[STUDY MATERIAL]

(** [while (i + 16 < n)]: the blocks of 16 ASCII bytes in front of [l], and what follows. *)
Fixpoint skip_ascii (fuel : nat) (l : bytes) : bytes * bytes :=
  match fuel with
  | O => ([], l)
  | S fuel =>
      if 16 <? Z.of_nat (length l) then
        let v1 := take 16 l in
        let v2 := pcmpgtb v1 (replicate 16 0) in
        if negb (pmovmskb v2 =? 0xFFFF) then ([], l)
        else let '(a, l) := skip_ascii fuel (drop 16 l) in (v1 ++ a, l)
      else ([], l)
  end.

(* ------------------------------------------------------------------ *)
(** ** The contract: the integers a text denotes *)

Fixpoint tp_decode (fuel : nat) (l : bytes) : list Z :=
  match fuel, l with
  | S fuel, x :: l => let '(c, l) := tp_next x l in c :: tp_decode fuel l
  | _, _ => []
  end.
Definition codepoints (l : bytes) : list Z := tp_decode (length l) l.

Definition tp_bytes (c : Z) : bytes := put_word (tpenc c).

Example tp_1 : codepoints (bstr "a" ++ [0xC0; 0xAF; 0xE2; 0x82; 0xAC; 0xFF]) = [97; 47; 0x20AC; 255].
Proof. reflexivity. Qed.
Example tp_2 : tp_bytes 0x20AC = [0xE2; 0x82; 0xAC] /\ tp_bytes 0xFFFFFFFF = [255; 191; 191; 191; 191; 191].
Proof. split; reflexivity. Qed.

(* ------------------------------------------------------------------ *)
(** ** Lemmas: the binary logarithm *)

(** [x & (ones << k)] asks whether [x] has [k] bits. *)
Lemma land_high x k j :
  0 <= k -> 0 <= j -> 0 <= x < 2 ^ (k + j) ->
  (Z.land x (Z.shiftl (2 ^ j - 1) k) =? 0) = (x <? 2 ^ k).
Proof.
  intros Hk Hj Hx.
  assert (Z.shiftr (Z.land x (Z.shiftl (2 ^ j - 1) k)) k = Z.shiftr x k) as E.
  { rewrite shiftr_land_field, land_mask by done. apply Z.mod_small.
    rewrite Z.shiftr_div_pow2 by done. split; [apply Z.div_pos; lia|].
    apply Z.div_lt_upper_bound; [lia|]. rewrite <- Z.pow_add_r by lia. lia. }
  destruct (Z.ltb_spec x (2 ^ k)) as [L|L].
  - apply Z.eqb_eq. apply Z.bits_inj'. intros i Hi. rewrite Z.land_spec, Z.bits_0.
    destruct (decide (i < k)).
    + rewrite Z.shiftl_spec_low by done. apply andb_false_r.
    + rewrite <- (Z.mod_small x (2 ^ k)) by lia. rewrite Z.mod_pow2_bits_high by lia. done.
  - apply Z.eqb_neq. intros Z0. rewrite Z0, Z.shiftr_0_l in E. symmetry in E.
    rewrite Z.shiftr_div_pow2 in E by done.
    pose proof (Z.div_le_lower_bound x (2 ^ k) 1). lia.
Qed.

(** One round of the search. *)
Lemma bsr_round k x r :
  0 < k -> 0 < x < 2 ^ (k + k) -> Z.land r k = 0 ->
  let '(x', r') := if negb (Z.land x (Z.shiftl (2 ^ k - 1) k) =? 0)
                   then (Z.shiftr x k, Z.lor r k) else (x, r) in
  0 < x' < 2 ^ k /\ r' + Z.log2 x' = r + Z.log2 x /\ (r' = r \/ r' = r + k).
Proof.
  intros Hk Hx Hr. rewrite land_high by lia. destruct (Z.ltb_spec x (2 ^ k)); cbn [negb].
  - split; [lia|]. split; [done|by left].
  - assert (k <= Z.log2 x) as L by (apply Z.log2_le_pow2; lia).
    assert (Z.lor r k = r + k) as -> by (pose proof (Z.add_lor_land r k); lia).
    rewrite Z.log2_shiftr, Z.shiftr_div_pow2 by lia. split; [|split; [lia|by right]].
    split; [apply Z.div_str_pos; lia|]. apply Z.div_lt_upper_bound; [lia|].
    rewrite <- Z.pow_add_r by lia. lia.
Qed.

[/STUDY MATERIAL]

TASK ITEM:
Every entry, from top to bottom, should be repeated word for word.

EXPECTED ANSWER:
(** [while (i + 16 < n)]: the blocks of 16 ASCII bytes in front of [l], and what follows. *)
Fixpoint skip_ascii (fuel : nat) (l : bytes) : bytes * bytes :=
  match fuel with
  | O => ([], l)
  | S fuel =>
      if 16 <? Z.of_nat (length l) then
        let v1 := take 16 l in
        let v2 := pcmpgtb v1 (replicate 16 0) in
        if negb (pmovmskb v2 =? 0xFFFF) then ([], l)
        else let '(a, l) := skip_ascii fuel (drop 16 l) in (v1 ++ a, l)
      else ([], l)
  end.

(* ------------------------------------------------------------------ *)
(** ** The contract: the integers a text denotes *)

Fixpoint tp_decode (fuel : nat) (l : bytes) : list Z :=
  match fuel, l with
  | S fuel, x :: l => let '(c, l) := tp_next x l in c :: tp_decode fuel l
  | _, _ => []
  end.
Definition codepoints (l : bytes) : list Z := tp_decode (length l) l.

Definition tp_bytes (c : Z) : bytes := put_word (tpenc c).

Example tp_1 : codepoints (bstr "a" ++ [0xC0; 0xAF; 0xE2; 0x82; 0xAC; 0xFF]) = [97; 47; 0x20AC; 255].
Proof. reflexivity. Qed.
Example tp_2 : tp_bytes 0x20AC = [0xE2; 0x82; 0xAC] /\ tp_bytes 0xFFFFFFFF = [255; 191; 191; 191; 191; 191].
Proof. split; reflexivity. Qed.

(* ------------------------------------------------------------------ *)
(** ** Lemmas: the binary logarithm *)

(** [x & (ones << k)] asks whether [x] has [k] bits. *)
Lemma land_high x k j :
  0 <= k -> 0 <= j -> 0 <= x < 2 ^ (k + j) ->
  (Z.land x (Z.shiftl (2 ^ j - 1) k) =? 0) = (x <? 2 ^ k).
Proof.
  intros Hk Hj Hx.
  assert (Z.shiftr (Z.land x (Z.shiftl (2 ^ j - 1) k)) k = Z.shiftr x k) as E.
  { rewrite shiftr_land_field, land_mask by done. apply Z.mod_small.
    rewrite Z.shiftr_div_pow2 by done. split; [apply Z.div_pos; lia|].
    apply Z.div_lt_upper_bound; [lia|]. rewrite <- Z.pow_add_r by lia. lia. }
  destruct (Z.ltb_spec x (2 ^ k)) as [L|L].
  - apply Z.eqb_eq. apply Z.bits_inj'. intros i Hi. rewrite Z.land_spec, Z.bits_0.
    destruct (decide (i < k)).
    + rewrite Z.shiftl_spec_low by done. apply andb_false_r.
    + rewrite <- (Z.mod_small x (2 ^ k)) by lia. rewrite Z.mod_pow2_bits_high by lia. done.
  - apply Z.eqb_neq. intros Z0. rewrite Z0, Z.shiftr_0_l in E. symmetry in E.
    rewrite Z.shiftr_div_pow2 in E by done.
    pose proof (Z.div_le_lower_bound x (2 ^ k) 1). lia.
Qed.

(** One round of the search. *)
Lemma bsr_round k x r :
  0 < k -> 0 < x < 2 ^ (k + k) -> Z.land r k = 0 ->
  let '(x', r') := if negb (Z.land x (Z.shiftl (2 ^ k - 1) k) =? 0)
                   then (Z.shiftr x k, Z.lor r k) else (x, r) in
  0 < x' < 2 ^ k /\ r' + Z.log2 x' = r + Z.log2 x /\ (r' = r \/ r' = r + k).
Proof.
  intros Hk Hx Hr. rewrite land_high by lia. destruct (Z.ltb_spec x (2 ^ k)); cbn [negb].
  - split; [lia|]. split; [done|by left].
  - assert (k <= Z.log2 x) as L by (apply Z.log2_le_pow2; lia).
    assert (Z.lor r k = r + k) as -> by (pose proof (Z.add_lor_land r k); lia).
    rewrite Z.log2_shiftr, Z.shiftr_div_pow2 by lia. split; [|split; [lia|by right]].
    split; [apply Z.div_str_pos; lia|]. apply Z.div_lt_upper_bound; [lia|].
    rewrite <- Z.pow_add_r by lia. lia.
Qed.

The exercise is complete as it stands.